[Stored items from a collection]
══════════════════════════════

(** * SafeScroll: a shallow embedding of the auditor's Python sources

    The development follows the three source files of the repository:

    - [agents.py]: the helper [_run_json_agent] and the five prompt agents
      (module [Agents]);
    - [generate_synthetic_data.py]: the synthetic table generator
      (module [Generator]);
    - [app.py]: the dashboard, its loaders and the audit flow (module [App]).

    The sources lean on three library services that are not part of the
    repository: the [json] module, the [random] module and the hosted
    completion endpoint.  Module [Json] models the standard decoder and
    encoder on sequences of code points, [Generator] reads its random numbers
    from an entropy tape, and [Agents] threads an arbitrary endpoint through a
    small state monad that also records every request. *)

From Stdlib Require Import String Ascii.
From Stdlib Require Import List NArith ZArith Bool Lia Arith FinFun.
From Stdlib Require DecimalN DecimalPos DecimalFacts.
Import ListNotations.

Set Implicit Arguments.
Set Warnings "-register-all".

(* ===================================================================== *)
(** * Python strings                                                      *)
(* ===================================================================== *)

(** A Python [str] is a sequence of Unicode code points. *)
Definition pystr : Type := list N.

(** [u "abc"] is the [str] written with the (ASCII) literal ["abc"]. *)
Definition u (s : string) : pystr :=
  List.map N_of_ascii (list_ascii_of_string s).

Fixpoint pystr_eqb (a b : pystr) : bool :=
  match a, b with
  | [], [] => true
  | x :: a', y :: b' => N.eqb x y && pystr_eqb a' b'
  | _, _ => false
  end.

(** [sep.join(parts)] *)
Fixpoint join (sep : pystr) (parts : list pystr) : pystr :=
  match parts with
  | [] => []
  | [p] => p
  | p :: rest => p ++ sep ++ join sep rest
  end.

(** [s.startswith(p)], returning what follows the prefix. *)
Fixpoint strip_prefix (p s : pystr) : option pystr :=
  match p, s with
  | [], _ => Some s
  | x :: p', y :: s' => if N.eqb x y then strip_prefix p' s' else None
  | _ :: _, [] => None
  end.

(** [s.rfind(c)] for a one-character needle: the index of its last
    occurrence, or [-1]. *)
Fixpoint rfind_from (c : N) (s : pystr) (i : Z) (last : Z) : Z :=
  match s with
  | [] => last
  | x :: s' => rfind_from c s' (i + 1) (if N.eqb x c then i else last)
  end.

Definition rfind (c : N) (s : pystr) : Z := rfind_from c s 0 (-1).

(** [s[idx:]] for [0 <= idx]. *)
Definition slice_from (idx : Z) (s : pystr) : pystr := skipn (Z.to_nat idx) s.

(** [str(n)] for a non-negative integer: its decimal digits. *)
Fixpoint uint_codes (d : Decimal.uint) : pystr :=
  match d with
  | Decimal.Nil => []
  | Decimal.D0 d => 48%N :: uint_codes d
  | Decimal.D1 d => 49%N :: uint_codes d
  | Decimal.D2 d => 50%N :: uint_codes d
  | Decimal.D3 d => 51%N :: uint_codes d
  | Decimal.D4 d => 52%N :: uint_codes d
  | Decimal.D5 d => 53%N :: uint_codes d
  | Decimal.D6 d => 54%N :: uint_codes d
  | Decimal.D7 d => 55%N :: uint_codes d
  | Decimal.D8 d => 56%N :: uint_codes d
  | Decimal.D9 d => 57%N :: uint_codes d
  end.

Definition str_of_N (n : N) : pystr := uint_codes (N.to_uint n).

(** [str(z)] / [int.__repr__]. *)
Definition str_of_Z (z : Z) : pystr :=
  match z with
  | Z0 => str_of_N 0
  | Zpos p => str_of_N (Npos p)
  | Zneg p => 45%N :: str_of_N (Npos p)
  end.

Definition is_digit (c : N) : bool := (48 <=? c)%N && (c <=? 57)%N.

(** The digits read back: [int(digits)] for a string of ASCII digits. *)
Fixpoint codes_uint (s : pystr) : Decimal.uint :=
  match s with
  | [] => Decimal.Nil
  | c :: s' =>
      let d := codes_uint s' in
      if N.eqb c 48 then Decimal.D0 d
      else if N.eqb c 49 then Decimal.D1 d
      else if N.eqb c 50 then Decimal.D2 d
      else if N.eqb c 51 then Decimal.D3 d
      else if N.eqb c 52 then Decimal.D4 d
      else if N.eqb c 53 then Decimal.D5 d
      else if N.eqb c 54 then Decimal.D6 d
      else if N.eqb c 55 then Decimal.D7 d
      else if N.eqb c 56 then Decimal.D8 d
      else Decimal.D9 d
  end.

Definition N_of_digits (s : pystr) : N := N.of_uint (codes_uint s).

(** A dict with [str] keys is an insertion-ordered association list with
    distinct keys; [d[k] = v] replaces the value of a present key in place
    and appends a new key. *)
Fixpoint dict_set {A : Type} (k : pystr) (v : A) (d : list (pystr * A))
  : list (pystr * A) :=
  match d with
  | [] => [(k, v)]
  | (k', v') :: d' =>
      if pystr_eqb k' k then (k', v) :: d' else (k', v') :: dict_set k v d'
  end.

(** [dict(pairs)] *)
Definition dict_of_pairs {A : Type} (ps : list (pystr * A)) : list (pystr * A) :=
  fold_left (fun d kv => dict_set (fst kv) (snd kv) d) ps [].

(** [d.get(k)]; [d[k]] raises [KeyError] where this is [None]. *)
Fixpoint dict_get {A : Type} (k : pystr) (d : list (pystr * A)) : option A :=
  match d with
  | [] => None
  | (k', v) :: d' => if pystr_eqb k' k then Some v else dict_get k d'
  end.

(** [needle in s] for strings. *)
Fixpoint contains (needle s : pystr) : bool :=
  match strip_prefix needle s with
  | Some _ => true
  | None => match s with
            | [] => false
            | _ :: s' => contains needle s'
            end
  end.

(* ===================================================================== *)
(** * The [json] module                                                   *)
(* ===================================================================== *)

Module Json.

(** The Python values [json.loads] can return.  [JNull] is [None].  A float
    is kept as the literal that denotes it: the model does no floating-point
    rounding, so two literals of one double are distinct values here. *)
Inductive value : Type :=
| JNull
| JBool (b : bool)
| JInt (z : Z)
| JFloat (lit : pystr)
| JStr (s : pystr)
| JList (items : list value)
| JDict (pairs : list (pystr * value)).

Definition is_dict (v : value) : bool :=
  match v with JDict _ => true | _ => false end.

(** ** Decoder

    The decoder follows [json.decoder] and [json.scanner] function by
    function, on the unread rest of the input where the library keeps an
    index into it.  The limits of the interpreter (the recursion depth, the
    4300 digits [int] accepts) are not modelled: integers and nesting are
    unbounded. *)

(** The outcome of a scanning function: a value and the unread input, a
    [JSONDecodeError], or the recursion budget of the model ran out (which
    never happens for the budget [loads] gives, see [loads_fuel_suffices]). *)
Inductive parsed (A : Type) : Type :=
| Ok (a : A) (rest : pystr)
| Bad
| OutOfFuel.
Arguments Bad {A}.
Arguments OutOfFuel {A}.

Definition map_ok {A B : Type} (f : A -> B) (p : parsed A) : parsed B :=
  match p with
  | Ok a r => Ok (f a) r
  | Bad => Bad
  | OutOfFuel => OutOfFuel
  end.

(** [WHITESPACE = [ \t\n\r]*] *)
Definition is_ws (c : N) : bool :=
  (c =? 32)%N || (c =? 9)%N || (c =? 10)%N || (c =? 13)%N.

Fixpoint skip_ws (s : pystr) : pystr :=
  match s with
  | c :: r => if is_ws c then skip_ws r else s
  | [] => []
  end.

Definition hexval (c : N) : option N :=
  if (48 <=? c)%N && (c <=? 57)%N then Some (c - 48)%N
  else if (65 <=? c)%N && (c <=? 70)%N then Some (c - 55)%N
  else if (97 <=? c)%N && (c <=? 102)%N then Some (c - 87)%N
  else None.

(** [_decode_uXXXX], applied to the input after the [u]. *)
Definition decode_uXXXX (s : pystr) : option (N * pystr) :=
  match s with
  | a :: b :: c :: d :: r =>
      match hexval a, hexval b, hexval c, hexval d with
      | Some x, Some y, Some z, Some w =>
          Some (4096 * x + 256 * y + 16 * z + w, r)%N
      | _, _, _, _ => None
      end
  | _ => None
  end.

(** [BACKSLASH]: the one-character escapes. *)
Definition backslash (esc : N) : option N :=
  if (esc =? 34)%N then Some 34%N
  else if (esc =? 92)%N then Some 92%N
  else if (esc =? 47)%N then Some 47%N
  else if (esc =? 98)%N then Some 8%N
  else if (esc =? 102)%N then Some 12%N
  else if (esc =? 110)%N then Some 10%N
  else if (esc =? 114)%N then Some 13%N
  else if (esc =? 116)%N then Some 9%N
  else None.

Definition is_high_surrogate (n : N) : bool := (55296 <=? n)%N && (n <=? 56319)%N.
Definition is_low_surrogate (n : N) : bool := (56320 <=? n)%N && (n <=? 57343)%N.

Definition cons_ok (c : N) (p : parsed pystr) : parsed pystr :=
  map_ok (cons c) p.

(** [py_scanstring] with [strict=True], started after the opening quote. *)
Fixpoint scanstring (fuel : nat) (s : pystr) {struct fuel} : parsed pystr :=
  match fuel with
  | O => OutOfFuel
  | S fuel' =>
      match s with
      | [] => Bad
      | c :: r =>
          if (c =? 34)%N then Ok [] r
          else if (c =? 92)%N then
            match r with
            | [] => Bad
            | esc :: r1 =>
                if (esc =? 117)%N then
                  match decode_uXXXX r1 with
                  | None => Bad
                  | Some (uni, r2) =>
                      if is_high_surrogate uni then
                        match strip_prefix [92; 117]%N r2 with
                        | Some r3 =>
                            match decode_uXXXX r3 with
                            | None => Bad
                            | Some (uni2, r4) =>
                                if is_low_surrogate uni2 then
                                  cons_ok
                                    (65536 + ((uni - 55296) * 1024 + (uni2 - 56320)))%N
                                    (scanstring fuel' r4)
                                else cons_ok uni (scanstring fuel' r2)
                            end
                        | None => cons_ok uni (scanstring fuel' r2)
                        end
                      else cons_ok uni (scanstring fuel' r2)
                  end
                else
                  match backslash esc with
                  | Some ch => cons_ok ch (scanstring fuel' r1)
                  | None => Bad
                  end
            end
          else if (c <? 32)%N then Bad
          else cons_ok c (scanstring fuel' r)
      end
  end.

══════════════════════════════

# THE TASK
Send back an exact copy of only the lines from the line with "else Decimal.D9 d" up to and including the line with "(** [dict(pairs)] *)" in the data above.

# COMPLETED EXERCISE
      else Decimal.D9 d
  end.

Definition N_of_digits (s : pystr) : N := N.of_uint (codes_uint s).

(** A dict with [str] keys is an insertion-ordered association list with
    distinct keys; [d[k] = v] replaces the value of a present key in place
    and appends a new key. *)
Fixpoint dict_set {A : Type} (k : pystr) (v : A) (d : list (pystr * A))
  : list (pystr * A) :=
  match d with
  | [] => [(k, v)]
  | (k', v') :: d' =>
      if pystr_eqb k' k then (k', v) :: d' else (k', v') :: dict_set k v d'
  end.

(** [dict(pairs)] *)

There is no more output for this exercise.